--- START ---

(** The text fragments of a stream, in arrival order, as line 109 reads
    them, and their concatenation. *)
Definition fragments (chunks : list chunk) : list string := omap chunk_content chunks.

Definition concat_text (l : list string) : string := foldr String.append EmptyString l.

(** Every string found under [choices[i].delta.content], for all [i]. *)
Definition choice_texts (ch : choice) : list string :=
  match choice_delta ch with
  | Some (Delta (Some (PyStr s))) => [s]
  | _ => []
  end.

Definition chunk_texts (c : chunk) : list string :=
  match choices c with
  | Some l => concat (map choice_texts l)
  | None => []
  end.

Definition all_texts (chunks : list chunk) : list string :=
  concat (map chunk_texts chunks).

(** A request for one completion (no [n] is passed at line 101) is answered
    by chunks of at most one choice. *)
Definition single_choice (c : chunk) : Prop :=
  match choices c with
  | Some (_ :: _ :: _) => False
  | _ => True
  end.

(** ** The monad of the script: state, log and exceptions *)

Inductive result (A : Type) : Type :=
| Ok (a : A)
| Raise (e : exn).
Arguments Ok {A} a.
Arguments Raise {A} e.

Definition M (A : Type) : Type := world → result A * world.

#[global] Instance M_ret : MRet M := λ A a w, (Ok a, w).

Definition bind {A B : Type} (m : M A) (f : A → M B) : M B := λ w,
  match m w with
  | (Ok a, w') => f a w'
  | (Raise e, w') => (Raise e, w')
  end.

#[global] Instance M_bind : MBind M := λ A B f m, bind m f.

Notation "'let*' x ':=' m 'in' k" := (bind m (λ x, k))
  (at level 10, x name, m at level 100, k at level 200).

Definition raise {A : Type} (e : exn) : M A := λ w, (Raise e, w).

Definition emit (e : event) : M unit :=
  λ w, (Ok tt, World (disk w) (log w ++ [e])).

Definition print_raw (s : string) : M unit := emit (EPrint s).
Definition print_line (s : string) : M unit := emit (EPrint (s +:+ nl)).

Definition py_exists (p : path) : M bool := λ w, (Ok (path_exists (disk w) p), w).
Definition py_is_dir (p : path) : M bool := λ w, (Ok (is_dir (disk w) p), w).

Definition py_mkdir (p : path) : M unit := λ w,
  match mkdir_parents (disk w) p with
  | inr d' => (Ok tt, World d' (log w ++ [EMkdir p]))
  | inl e => (Raise e, w)
  end.

(** The file is opened and read before its bytes are decoded. *)
Definition py_read (p : path) : M string := λ w,
  match read_file (disk w) p with
  | inr s => (Ok s, World (disk w) (log w ++ [ERead p]))
  | inl UnicodeDecodeError =>
      (Raise UnicodeDecodeError, World (disk w) (log w ++ [ERead p]))
  | inl e => (Raise e, w)
  end.

Definition py_write (p : path) (s : string) : M unit := λ w,
  match write_file (disk w) p s with
  | inr d' => (Ok tt, World d' (log w ++ [EWrite p s]))
  | inl e => (Raise e, w)
  end.

(** ** Prompt text (lines 86-95) *)

Inductive verb : Type := Create | Modify.

Definition verb_text (v : verb) : string :=
  match v with
  | Create => "创建"
  | Modify => "修改"
  end.

Definition hint_text (v : verb) : string :=
  match v with
  | Create => "请生成适合该文件路径的内容:"
  | Modify => "以下是现有文件内容，请在需要的地方进行修改:"
  end.

(** ['创建' if not existing_content else '修改'] *)
Definition action (existing_content : string) : verb :=
  if truthy existing_content then Modify else Create.

Definition prompt_text (project_type : string) (v : verb)
    (description file_path context : string) : string :=
  nl +:+ "你的任务是为一个" +:+ project_type +:+ "项目" +:+ verb_text v +:+ "文件。" +:+ nl
  +:+ nl
  +:+ "项目描述: " +:+ description +:+ nl
  +:+ "文件路径: " +:+ file_path +:+ nl
  +:+ nl
  +:+ hint_text v +:+ nl
  +:+ nl
  +:+ context +:+ nl.

Definition build_prompt (project_type description file_path existing_content : string)
  : string :=
  prompt_text project_type (action existing_content) description file_path
    existing_content.

(** ** The script *)

Definition not_a_directory_message (project_path : path) : string :=
  "错误：" +:+ path_str project_path +:+ " 不是一个目录".

Definition missing_key_message : string :=
  "错误：未找到OPENAI_API_KEY环境变量。请在.env文件中设置。".

Definition git_init : list string := ["git"; "init"].
Definition git_add : list string := ["git"; "add"; "."].
Definition git_commit (commit_message : string) : list string :=
  ["git"; "commit"; "-m"; commit_message].

Section Script.

(** The model service answers a request from the history of calls, the
    model name and the prompt. *)
Variable llm : list event → string → string → response.

(** [git argv] run in [cwd]: whether it exits with status zero, and the
    file system it leaves. *)
Variable git : list event → list string → path → gmap path node → bool * gmap path node.

(** [subprocess.run(argv, cwd=cwd, check=True)] *)
Definition run (argv : list string) (cwd : path) : M unit := λ w,
  let w' := World (git (log w) argv cwd (disk w)).2 (log w ++ [ERun argv cwd]) in
  if (git (log w) argv cwd (disk w)).1 then (Ok tt, w')
  else (Raise (CalledProcessError argv), w').

(** Lines 107-112: the loop over the chunks of the stream. *)
Fixpoint consume (chunks : list chunk) (new_content : string) : M string :=
  match chunks with
  | [] => mret new_content
  | c :: rest =>
      match chunk_content c with
      | Some s => print_raw s;; consume rest (new_content +:+ s)
      | None => consume rest new_content
      end
  end.

(** The iteration ends with the stream, or the broken stream raises. *)
Definition read_stream (chunks : list chunk) (complete : bool) : M string :=
  let* new_content := consume chunks EmptyString in
  if complete then mret new_content else raise OpenAIError.

(** Lines 100-112: the request and the consumption of its stream. *)
Definition stream_completion (model prompt : string) : M string := λ w,
  let w1 := World (disk w) (log w ++ [ERequest model prompt]) in
  match llm (log w) model prompt with
  | RequestFailed => (Raise OpenAIError, w1)
  | Stream chunks complete => read_stream chunks complete w1
  end.

(** Lines 79-83. *)
Definition load_existing (full_path : path) : M string :=
  let* present := py_exists full_path in
  if present then py_read full_path else mret EmptyString.

(** Lines 74-118: the body of the loop over [files]. *)
Definition generate_file (project_path : path)
    (project_type description model file_path : string) : M unit :=
  let full_path := joinpath project_path file_path in
  py_mkdir (parent full_path);;
  let* existing_content := load_existing full_path in
  let prompt := build_prompt project_type description file_path existing_content in
  print_line (nl +:+ verb_text (action existing_content) +:+ " " +:+ file_path +:+ " 中...");;
  let* new_content := stream_completion model prompt in
  py_write full_path new_content;;
  print_line (nl +:+ file_path +:+ " " +:+ verb_text (action existing_content) +:+ "完成").

(** Line 73: [for file_path in files]. *)
Fixpoint generate_files (project_path : path)
    (project_type description model : string) (files : list string) : M unit :=
  match files with
  | [] => mret tt
  | file_path :: rest =>
      generate_file project_path project_type description model file_path;;
      generate_files project_path project_type description model rest
  end.

(** Lines 56-65: [Some is_new_project], or [None] when the function
    returns at line 65. *)
Definition prepare_directory (project_path : path) : M (option bool) :=
  let* present := py_exists project_path in
  if negb present then
    print_line ("创建项目目录: " +:+ path_str project_path);;
    py_mkdir project_path;;
    mret (Some true)
  else
    let* isdir := py_is_dir project_path in
    if negb isdir then
      print_line (not_a_directory_message project_path);;
      mret None
    else mret (Some false).

(** Lines 67-70. *)
Definition ensure_repository (project_path : path) (is_new_project : bool) : M unit :=
  let* has_git := py_exists (project_path ++ [".git"]) in
  if is_new_project || negb has_git then
    print_line "初始化Git仓库...";;
    run git_init project_path
  else mret tt.

(** Lines 120-123. *)
Definition commit_all (project_path : path) (commit_message : string) : M unit :=
  print_line (nl +:+ "添加文件到Git并提交...");;
  run git_add project_path;;
  run (git_commit commit_message) project_path.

--- END ---

Repeat, word for word, the lines above between the line holding "chunks complete w1" and the line holding "print_line (nl +:+ verb_text", inclusive; omit everything else.

• **EXERCISE OUTPUT**
  | Stream chunks complete => read_stream chunks complete w1
  end.

(** Lines 79-83. *)
Definition load_existing (full_path : path) : M string :=
  let* present := py_exists full_path in
  if present then py_read full_path else mret EmptyString.

(** Lines 74-118: the body of the loop over [files]. *)
Definition generate_file (project_path : path)
    (project_type description model file_path : string) : M unit :=
  let full_path := joinpath project_path file_path in
  py_mkdir (parent full_path);;
  let* existing_content := load_existing full_path in
  let prompt := build_prompt project_type description file_path existing_content in
  print_line (nl +:+ verb_text (action existing_content) +:+ " " +:+ file_path +:+ " 中...");;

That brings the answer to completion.